→ Work task
Could you reproduce the lines below from the one with "Theorem reduce_negative_dimension" through the one with "->. unfold py_index."? Keep both ends and add nothing.

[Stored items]
▽

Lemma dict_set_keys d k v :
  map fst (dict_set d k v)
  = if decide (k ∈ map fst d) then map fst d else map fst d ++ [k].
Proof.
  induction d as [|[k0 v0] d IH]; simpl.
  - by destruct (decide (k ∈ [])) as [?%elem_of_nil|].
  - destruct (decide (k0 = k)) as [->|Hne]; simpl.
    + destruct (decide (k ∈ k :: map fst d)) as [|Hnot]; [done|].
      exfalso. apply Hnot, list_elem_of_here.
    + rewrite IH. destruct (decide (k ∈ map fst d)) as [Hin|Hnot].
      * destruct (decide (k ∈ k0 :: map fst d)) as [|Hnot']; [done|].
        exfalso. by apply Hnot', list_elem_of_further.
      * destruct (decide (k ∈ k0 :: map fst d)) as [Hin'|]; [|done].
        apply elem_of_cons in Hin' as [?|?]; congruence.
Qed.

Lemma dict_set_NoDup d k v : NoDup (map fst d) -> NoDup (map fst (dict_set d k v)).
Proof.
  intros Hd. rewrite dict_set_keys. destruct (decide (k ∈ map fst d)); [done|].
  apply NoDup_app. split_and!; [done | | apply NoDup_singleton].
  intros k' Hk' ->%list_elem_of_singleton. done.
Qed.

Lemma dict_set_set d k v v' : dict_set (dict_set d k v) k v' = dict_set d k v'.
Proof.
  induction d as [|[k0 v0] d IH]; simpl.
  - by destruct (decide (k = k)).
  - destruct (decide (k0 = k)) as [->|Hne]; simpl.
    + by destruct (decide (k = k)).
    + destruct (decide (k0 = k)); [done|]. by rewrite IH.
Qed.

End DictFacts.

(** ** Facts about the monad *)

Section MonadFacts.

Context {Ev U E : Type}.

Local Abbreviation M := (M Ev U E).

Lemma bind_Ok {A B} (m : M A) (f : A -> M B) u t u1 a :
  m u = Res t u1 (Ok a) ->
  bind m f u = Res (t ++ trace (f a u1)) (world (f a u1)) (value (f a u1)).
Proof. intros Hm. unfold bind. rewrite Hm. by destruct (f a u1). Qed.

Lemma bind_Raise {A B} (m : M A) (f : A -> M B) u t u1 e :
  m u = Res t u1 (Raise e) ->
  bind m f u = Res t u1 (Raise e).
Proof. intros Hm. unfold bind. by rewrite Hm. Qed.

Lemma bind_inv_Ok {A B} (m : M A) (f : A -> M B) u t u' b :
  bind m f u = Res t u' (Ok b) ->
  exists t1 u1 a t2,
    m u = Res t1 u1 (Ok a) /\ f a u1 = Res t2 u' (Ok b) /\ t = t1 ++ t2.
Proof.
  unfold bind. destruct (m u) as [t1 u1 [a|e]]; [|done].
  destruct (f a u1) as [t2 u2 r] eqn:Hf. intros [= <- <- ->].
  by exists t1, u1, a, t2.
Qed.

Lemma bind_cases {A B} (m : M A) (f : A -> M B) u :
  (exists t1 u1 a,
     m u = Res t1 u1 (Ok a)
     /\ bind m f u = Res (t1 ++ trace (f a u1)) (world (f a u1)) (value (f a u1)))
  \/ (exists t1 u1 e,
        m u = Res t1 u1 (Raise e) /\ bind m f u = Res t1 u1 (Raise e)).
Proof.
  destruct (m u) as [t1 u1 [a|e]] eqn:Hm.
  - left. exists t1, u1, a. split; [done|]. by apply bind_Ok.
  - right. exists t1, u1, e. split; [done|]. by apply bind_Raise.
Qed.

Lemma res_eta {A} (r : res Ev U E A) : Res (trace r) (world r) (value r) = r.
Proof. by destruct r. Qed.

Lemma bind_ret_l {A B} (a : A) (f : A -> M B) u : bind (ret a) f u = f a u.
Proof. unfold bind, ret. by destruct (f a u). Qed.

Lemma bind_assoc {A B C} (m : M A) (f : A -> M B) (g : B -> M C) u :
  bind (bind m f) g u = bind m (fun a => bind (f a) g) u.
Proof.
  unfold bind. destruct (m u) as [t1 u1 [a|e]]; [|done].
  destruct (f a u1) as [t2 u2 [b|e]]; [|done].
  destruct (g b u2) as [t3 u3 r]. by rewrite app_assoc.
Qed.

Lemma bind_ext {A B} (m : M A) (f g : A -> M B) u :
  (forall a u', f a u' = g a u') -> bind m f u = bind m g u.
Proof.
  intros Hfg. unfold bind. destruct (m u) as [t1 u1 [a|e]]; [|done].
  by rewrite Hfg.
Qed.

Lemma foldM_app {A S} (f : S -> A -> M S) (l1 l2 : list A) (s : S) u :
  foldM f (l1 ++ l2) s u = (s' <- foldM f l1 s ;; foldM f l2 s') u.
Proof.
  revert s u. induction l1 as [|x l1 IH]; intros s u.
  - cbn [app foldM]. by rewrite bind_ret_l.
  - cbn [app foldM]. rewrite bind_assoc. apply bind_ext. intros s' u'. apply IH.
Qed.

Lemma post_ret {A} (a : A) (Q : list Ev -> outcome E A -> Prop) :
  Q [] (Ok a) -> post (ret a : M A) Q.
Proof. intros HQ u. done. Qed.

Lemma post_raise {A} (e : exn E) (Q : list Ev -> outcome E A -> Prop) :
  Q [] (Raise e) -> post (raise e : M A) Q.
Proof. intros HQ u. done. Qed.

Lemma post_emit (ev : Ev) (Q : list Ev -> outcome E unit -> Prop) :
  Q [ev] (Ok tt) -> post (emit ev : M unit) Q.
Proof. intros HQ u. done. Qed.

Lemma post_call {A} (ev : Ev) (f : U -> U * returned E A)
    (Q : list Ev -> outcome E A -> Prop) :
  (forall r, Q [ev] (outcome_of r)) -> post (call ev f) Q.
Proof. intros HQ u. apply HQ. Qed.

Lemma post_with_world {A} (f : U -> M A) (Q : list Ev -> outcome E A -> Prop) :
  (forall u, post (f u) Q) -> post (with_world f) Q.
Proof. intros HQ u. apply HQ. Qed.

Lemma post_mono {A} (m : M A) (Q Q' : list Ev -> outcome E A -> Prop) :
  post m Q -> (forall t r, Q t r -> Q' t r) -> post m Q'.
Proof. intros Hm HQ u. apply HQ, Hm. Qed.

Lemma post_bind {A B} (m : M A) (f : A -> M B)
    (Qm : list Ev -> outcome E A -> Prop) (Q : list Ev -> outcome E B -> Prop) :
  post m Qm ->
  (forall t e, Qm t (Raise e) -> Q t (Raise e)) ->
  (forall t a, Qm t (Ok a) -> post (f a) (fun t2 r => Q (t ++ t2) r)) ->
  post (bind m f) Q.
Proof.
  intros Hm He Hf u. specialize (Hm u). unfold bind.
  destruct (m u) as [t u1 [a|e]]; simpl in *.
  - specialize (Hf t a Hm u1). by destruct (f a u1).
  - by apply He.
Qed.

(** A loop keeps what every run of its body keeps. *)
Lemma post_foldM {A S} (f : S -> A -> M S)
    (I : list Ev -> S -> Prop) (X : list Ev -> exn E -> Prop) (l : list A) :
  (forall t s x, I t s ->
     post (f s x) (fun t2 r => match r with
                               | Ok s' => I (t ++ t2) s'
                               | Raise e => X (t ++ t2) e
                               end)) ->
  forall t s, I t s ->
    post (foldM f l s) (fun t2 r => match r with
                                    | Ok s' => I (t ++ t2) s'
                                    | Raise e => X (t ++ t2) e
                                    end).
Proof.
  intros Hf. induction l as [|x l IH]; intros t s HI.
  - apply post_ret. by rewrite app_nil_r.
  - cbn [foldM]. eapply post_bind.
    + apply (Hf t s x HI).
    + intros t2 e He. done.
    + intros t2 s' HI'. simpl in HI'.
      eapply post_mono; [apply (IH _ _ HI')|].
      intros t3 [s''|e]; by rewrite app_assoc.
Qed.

△
▽

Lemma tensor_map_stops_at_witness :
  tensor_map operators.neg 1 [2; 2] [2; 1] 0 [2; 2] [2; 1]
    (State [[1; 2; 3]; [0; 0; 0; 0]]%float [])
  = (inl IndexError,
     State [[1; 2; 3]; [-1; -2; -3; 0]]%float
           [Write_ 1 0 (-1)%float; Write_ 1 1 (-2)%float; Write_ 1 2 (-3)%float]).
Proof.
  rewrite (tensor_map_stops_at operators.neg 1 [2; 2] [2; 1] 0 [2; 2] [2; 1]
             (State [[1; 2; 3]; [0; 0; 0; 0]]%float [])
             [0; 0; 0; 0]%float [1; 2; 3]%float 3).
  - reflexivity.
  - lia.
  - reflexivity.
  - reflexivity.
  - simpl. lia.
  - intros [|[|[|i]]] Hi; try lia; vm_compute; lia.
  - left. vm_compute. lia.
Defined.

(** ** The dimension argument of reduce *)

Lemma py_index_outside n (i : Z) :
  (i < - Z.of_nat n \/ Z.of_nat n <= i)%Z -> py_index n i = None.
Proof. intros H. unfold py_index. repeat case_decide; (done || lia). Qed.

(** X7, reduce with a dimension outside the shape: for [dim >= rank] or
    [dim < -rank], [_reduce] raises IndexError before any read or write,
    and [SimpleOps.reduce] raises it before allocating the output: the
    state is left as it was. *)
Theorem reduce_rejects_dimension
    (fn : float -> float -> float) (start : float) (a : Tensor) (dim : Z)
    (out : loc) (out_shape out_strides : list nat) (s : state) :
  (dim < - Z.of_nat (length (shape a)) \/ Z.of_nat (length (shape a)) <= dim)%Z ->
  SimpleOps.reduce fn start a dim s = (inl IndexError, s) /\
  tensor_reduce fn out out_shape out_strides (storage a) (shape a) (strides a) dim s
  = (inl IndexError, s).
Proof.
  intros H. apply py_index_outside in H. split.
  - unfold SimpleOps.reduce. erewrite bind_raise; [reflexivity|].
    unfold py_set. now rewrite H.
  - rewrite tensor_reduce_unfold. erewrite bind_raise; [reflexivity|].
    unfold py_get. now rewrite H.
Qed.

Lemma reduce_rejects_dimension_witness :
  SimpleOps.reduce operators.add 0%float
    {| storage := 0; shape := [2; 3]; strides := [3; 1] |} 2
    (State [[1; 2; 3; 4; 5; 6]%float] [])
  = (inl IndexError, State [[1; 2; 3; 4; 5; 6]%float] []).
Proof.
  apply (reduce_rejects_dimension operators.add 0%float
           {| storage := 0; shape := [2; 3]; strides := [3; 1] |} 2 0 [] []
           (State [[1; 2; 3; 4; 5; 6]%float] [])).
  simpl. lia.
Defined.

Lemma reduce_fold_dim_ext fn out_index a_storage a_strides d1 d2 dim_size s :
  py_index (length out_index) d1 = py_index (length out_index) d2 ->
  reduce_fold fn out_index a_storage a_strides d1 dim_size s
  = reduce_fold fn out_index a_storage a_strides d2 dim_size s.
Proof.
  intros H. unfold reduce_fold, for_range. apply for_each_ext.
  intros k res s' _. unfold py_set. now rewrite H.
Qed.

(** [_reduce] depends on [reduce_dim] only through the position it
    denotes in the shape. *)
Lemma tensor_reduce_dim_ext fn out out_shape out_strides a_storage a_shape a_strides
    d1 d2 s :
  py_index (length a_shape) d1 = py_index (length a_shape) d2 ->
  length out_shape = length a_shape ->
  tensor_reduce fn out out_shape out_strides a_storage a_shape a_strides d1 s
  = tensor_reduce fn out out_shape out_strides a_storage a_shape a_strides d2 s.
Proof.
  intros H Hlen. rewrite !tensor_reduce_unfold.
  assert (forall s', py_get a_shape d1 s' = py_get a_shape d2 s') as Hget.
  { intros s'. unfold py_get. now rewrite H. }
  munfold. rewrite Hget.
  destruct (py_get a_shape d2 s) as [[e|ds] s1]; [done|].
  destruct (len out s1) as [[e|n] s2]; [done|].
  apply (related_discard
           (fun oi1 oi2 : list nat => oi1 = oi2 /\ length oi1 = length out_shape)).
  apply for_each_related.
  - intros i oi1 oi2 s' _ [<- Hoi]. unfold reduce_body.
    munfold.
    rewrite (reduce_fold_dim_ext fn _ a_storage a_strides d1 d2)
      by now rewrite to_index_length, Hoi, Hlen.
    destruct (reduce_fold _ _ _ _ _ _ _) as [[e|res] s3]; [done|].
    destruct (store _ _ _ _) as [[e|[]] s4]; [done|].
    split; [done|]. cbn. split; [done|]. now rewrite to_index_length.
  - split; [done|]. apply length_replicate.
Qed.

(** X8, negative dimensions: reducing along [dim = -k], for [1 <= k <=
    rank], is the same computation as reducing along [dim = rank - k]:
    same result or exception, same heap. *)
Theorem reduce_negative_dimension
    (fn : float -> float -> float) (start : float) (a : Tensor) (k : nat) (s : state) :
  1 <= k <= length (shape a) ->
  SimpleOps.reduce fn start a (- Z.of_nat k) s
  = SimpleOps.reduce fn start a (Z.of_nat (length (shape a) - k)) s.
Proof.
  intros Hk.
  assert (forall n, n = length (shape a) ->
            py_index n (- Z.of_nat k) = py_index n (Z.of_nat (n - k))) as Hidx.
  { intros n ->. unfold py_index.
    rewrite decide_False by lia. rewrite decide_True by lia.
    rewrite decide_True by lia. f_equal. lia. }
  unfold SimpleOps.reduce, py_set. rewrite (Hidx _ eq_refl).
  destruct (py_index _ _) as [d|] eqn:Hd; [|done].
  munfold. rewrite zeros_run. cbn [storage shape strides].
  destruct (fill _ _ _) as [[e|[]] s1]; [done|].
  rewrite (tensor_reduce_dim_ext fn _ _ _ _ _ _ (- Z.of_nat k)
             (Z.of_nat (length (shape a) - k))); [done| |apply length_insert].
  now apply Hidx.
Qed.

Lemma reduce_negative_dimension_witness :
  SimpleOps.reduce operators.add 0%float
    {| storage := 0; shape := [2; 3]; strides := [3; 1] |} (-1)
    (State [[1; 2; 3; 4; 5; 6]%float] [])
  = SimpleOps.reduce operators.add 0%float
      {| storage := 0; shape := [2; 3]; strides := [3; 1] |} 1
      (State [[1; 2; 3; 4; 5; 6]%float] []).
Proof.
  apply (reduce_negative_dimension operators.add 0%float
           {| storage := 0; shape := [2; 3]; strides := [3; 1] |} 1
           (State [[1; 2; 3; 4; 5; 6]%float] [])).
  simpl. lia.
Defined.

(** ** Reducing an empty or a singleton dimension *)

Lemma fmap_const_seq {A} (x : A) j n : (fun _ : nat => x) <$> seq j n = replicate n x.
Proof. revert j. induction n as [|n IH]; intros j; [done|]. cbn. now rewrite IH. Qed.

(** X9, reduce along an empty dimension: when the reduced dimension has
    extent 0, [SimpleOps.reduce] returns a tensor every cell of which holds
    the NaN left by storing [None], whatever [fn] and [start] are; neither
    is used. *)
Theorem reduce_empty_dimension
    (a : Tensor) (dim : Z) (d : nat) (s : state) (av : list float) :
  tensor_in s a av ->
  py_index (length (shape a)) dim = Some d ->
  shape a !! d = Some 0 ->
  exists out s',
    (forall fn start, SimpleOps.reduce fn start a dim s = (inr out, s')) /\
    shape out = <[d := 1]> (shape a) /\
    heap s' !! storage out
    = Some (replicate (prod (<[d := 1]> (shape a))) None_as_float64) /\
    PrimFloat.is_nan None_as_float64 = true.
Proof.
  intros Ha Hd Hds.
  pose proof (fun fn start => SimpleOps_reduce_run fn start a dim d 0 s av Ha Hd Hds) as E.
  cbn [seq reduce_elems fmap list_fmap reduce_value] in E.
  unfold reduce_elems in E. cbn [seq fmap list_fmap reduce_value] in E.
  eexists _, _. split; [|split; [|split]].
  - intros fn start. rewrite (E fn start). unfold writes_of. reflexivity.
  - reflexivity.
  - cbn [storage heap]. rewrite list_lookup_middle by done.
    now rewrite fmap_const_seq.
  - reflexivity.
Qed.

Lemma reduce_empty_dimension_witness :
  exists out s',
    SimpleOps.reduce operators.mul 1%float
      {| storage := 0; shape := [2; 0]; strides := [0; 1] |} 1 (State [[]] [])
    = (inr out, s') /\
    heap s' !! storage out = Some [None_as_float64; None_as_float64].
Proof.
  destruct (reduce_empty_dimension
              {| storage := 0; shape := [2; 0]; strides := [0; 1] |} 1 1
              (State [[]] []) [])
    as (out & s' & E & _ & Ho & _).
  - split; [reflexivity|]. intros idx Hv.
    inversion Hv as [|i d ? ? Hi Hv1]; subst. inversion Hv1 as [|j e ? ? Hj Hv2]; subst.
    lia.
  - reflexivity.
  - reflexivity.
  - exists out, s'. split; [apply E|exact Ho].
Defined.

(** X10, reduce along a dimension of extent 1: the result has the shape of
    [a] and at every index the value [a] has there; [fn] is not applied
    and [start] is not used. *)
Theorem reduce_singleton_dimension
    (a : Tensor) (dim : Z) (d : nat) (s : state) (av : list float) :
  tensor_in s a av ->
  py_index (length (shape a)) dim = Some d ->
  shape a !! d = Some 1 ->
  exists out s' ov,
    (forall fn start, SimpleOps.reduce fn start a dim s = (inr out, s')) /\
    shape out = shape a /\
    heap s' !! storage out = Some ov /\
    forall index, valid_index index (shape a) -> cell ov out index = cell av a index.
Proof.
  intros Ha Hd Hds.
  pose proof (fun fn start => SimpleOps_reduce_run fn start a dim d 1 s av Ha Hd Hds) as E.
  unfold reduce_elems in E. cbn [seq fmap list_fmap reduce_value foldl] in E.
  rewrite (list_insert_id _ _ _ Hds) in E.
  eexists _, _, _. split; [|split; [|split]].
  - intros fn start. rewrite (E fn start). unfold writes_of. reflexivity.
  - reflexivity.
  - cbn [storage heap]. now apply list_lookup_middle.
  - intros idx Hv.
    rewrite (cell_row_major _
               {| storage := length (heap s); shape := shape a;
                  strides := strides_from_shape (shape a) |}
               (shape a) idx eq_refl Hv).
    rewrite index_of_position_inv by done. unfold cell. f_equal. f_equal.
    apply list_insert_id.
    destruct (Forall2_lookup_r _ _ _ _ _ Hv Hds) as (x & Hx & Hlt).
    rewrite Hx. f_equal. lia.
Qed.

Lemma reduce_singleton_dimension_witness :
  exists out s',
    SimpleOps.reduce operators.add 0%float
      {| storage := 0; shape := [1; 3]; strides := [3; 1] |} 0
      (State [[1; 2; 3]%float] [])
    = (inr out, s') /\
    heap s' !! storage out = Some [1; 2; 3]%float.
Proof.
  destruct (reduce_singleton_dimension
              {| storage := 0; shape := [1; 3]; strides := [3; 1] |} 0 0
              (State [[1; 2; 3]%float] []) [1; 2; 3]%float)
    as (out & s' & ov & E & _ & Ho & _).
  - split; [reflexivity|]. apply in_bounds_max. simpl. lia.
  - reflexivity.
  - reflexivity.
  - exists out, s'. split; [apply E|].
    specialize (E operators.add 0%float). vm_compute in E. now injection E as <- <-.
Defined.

△

→ Completed exercise
Theorem reduce_negative_dimension
    (fn : float -> float -> float) (start : float) (a : Tensor) (k : nat) (s : state) :
  1 <= k <= length (shape a) ->
  SimpleOps.reduce fn start a (- Z.of_nat k) s
  = SimpleOps.reduce fn start a (Z.of_nat (length (shape a) - k)) s.
Proof.
  intros Hk.
  assert (forall n, n = length (shape a) ->
            py_index n (- Z.of_nat k) = py_index n (Z.of_nat (n - k))) as Hidx.
  { intros n ->. unfold py_index.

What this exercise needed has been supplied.